O Centro Gamaleya, fabricante da Sputnik V, afirma que sua eficácia contra a variante indiana é similar à contra outras cepas do coronavírus e se aproxima de 100% nos testes de vida real. Estudos nesse sentido ainda precisam ser publicados, contudo.
As autoridades têm deixado claro o preço a pagar pela falta de vacinação, e não só nas ainda incipientes medidas moscovitas. “A realidade é que a discriminação virá inevitavelmente. Pessoas sem imunidade ou sem vacina não poderão trabalhar em qualquer lugar. É impossível, vai gerar uma ameaça para os outros”, afirmou nesta terça Dmitri Peskov, o porta-voz de Putin.
Ele havia sido questionado por repórteres acerca de queixas que chegaram ao escritório da ombudsman de direitos humanos do governo, Tatiana Moskalkova, para quem promover a vacinação de forma forçada seria “um jogo injusto”.
Peskov disse ter lido a declaração de Moskalkova, mas, para ele, a realidade se impõe. “Temos de reconhecer que o mundo ainda precisa descobrir uma abordagem unificada ou padrões para isso [os passaportes de imunidade]”, disse.

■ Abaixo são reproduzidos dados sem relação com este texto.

Lemma create_selects_sas_token_first_witness :
  (exists s w',
      authentication_create sample_env stale_block
        (Some (sample_config None (Some "SAS"))) initial_world
      = (returns_handle s, w')
      /\ type (credential s) = CREDENTIAL_TYPE_DEVICE_SAS_TOKEN
      /\ deviceSasToken (credential s) = Some "SAS"
      /\ deviceKey (credential s) = None
      /\ device_id s = Some "dev1"
      /\ iot_hub_host_fqdn s = Some "hub.example.net")
  /\ (forall s,
        fst (authentication_create sample_env stale_block
               (Some (sample_config None None)) initial_world)
        <> returns_handle s).
Proof.
  split.
  - apply (proj1 (create_selects_sas_token_first sample_env stale_block initial_world)
             (sample_config None (Some "SAS")) "dev1" "hub.example.net" "SAS");
      reflexivity.
  - apply (proj2 (create_selects_sas_token_first sample_env stale_block initial_world)
             (Some (sample_config None None))).
    reflexivity.
Defined.
(** X16.  The robots check fails open: for each of the four site adapters,
    when no policy of its site is cached and the request for the site's
    robots.txt fails, the adapter logs the failure, waits for its limiter
    and requests its search page all the same. *)
Theorem site_adapters_fail_open (w : World) (query : value) (s : state) :
  let q := encodeURIComponent (template query) in
  let unreachable host :=
    robotsTxtCache s !! host = None
    /\ http_get w ("https://" +:+ host +:+ "/robots.txt") [] = None in
  (unreachable "lawreview.stanford.edu" ->
   HttpGet ("https://lawreview.stanford.edu/search?search_api_fulltext=" +:+ q) []
   ∈ appended (Scraper.scrapeStanfordLawReview w query s) s)
  /\ (unreachable "harvardlawreview.org" ->
      HttpGet ("https://harvardlawreview.org/?s=" +:+ q) []
      ∈ appended (Scraper.scrapeHarvardLawReview w query s) s)
  /\ (unreachable "www.yalelawjournal.org" ->
      HttpGet ("https://www.yalelawjournal.org/search?q=" +:+ q) []
      ∈ appended (Scraper.scrapeYaleLawJournal w query s) s)
  /\ (unreachable "www.supremecourt.gov" ->
      HttpGet ("https://www.supremecourt.gov/search.aspx?Search=" +:+ q +:+ "&type=Site") []
      ∈ appended (Scraper.scrapeSupremeCourt w query s) s).
Proof.
  cbv zeta. split; [|split; [|split]]; intros [Hnone Hfail].
  - destruct (scrapeSite_fails_open w "lawreview.stanford.edu"
                ("https://lawreview.stanford.edu/search?search_api_fulltext="
                   +:+ encodeURIComponent (template query))
                (Scraper.formatStanfordLawResults w) s
                (mkURL "lawreview.stanford.edu" "/search") eq_refl eq_refl Hnone)
      as [rest Hrest].
    eapply (eq_ind_r (fun l => _ ∈ l)); [|exact Hrest]. set_solver.
  - destruct (scrapeSite_fails_open w "harvardlawreview.org"
                ("https://harvardlawreview.org/?s="
                   +:+ encodeURIComponent (template query))
                (Scraper.formatHarvardLawResults w) s
                (mkURL "harvardlawreview.org" "/") eq_refl eq_refl Hnone)
      as [rest Hrest].
    eapply (eq_ind_r (fun l => _ ∈ l)); [|exact Hrest]. set_solver.
  - destruct (scrapeSite_fails_open w "yalelawjournal.org"
                ("https://www.yalelawjournal.org/search?q="
                   +:+ encodeURIComponent (template query))
                (Scraper.formatYaleLawResults w) s
                (mkURL "www.yalelawjournal.org" "/search") eq_refl eq_refl Hnone)
      as [rest Hrest].
    eapply (eq_ind_r (fun l => _ ∈ l)); [|exact Hrest]. set_solver.
  - destruct (scrapeSite_fails_open w "supremecourt.gov"
                ("https://www.supremecourt.gov/search.aspx?Search="
                   +:+ encodeURIComponent (template query) +:+ "&type=Site")
                (Scraper.formatSupremeCourtResults w) s
                (mkURL "www.supremecourt.gov" "/search.aspx") eq_refl eq_refl Hnone)
      as [rest Hrest].
    eapply (eq_ind_r (fun l => _ ∈ l)); [|exact Hrest]. set_solver.
Qed.

Example stanford_scraped_without_policy :
  appended (Scraper.scrapeStanfordLawReview world_by_query (Str "miranda") initial) initial
  = [HttpGet "https://lawreview.stanford.edu/robots.txt" [];
     Log "Error fetching robots.txt for lawreview.stanford.edu:";
     RateLimit "lawreview.stanford.edu";
     HttpGet "https://lawreview.stanford.edu/search?search_api_fulltext=miranda" [];
     Log "Error scraping lawreview.stanford.edu:"].
Proof. reflexivity. Qed.

(** ** The filter of the aggregate *)

Lemma List_filter_sublist {A} (f : A -> bool) (l : list A) : List.filter f l `sublist_of` l.
Proof.
  induction l as [|a l IH]; simpl; [done|].
  destruct (f a); [by apply sublist_skip | by apply sublist_cons].
Qed.

Lemma kept_sublist {A} (l : list A) (keep : list bool) :
  map fst (List.filter snd (zip l keep)) `sublist_of` l.
Proof.
  revert keep. induction l as [|a l IH]; intros [|b keep]; simpl;
    try apply sublist_nil_l.
  destruct b; simpl; [by apply sublist_skip | by apply sublist_cons].
Qed.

Já Anton Kotiakov, o ministro do Trabalho, disse também nesta terça entender que trabalhadores poderão ser suspensos caso se recusem a receber a vacina em regiões nas quais suas categorias forem obrigadas a recebê-la.
Com a situação rumando ao descontrole, 17 das 85 regiões russas, inclusive as mais populosas, reintroduziram restrições para o público em geral. Em Moscou, shoppings fecharam áreas de alimentação, cinemas tiveram capacidade reduzida e bares e restaurantes têm de fechar às 23h.
São Petersburgo foi na mesma linha e é um caso particularmente preocupante, com a circulação de turistas estrangeiros que vieram assistir aos sete jogos da Eurocopa sediados na cidade.
O próprio Putin alertou para o crescimento exponencial da doença em regiões mais distantes do país. Para ele, a combinação da terceira onda com a pouca vacinação traz também um prejuízo político razoável.
Ele promoveu pessoalmente a Sputnik V como instrumento de “soft power” num ano em que a Rússia está sob forte crítica do Ocidente pela repressão a opositores como Alexei Navalni e ações para pressionar a Ucrânia. O imunizante é o terceiro com maior número de autorizações de uso no mundo, em quase 70 países, inclusive o Brasil —embora a Anvisa tenha restringido seu emprego emergencial até ter mais dados sobre a vacina.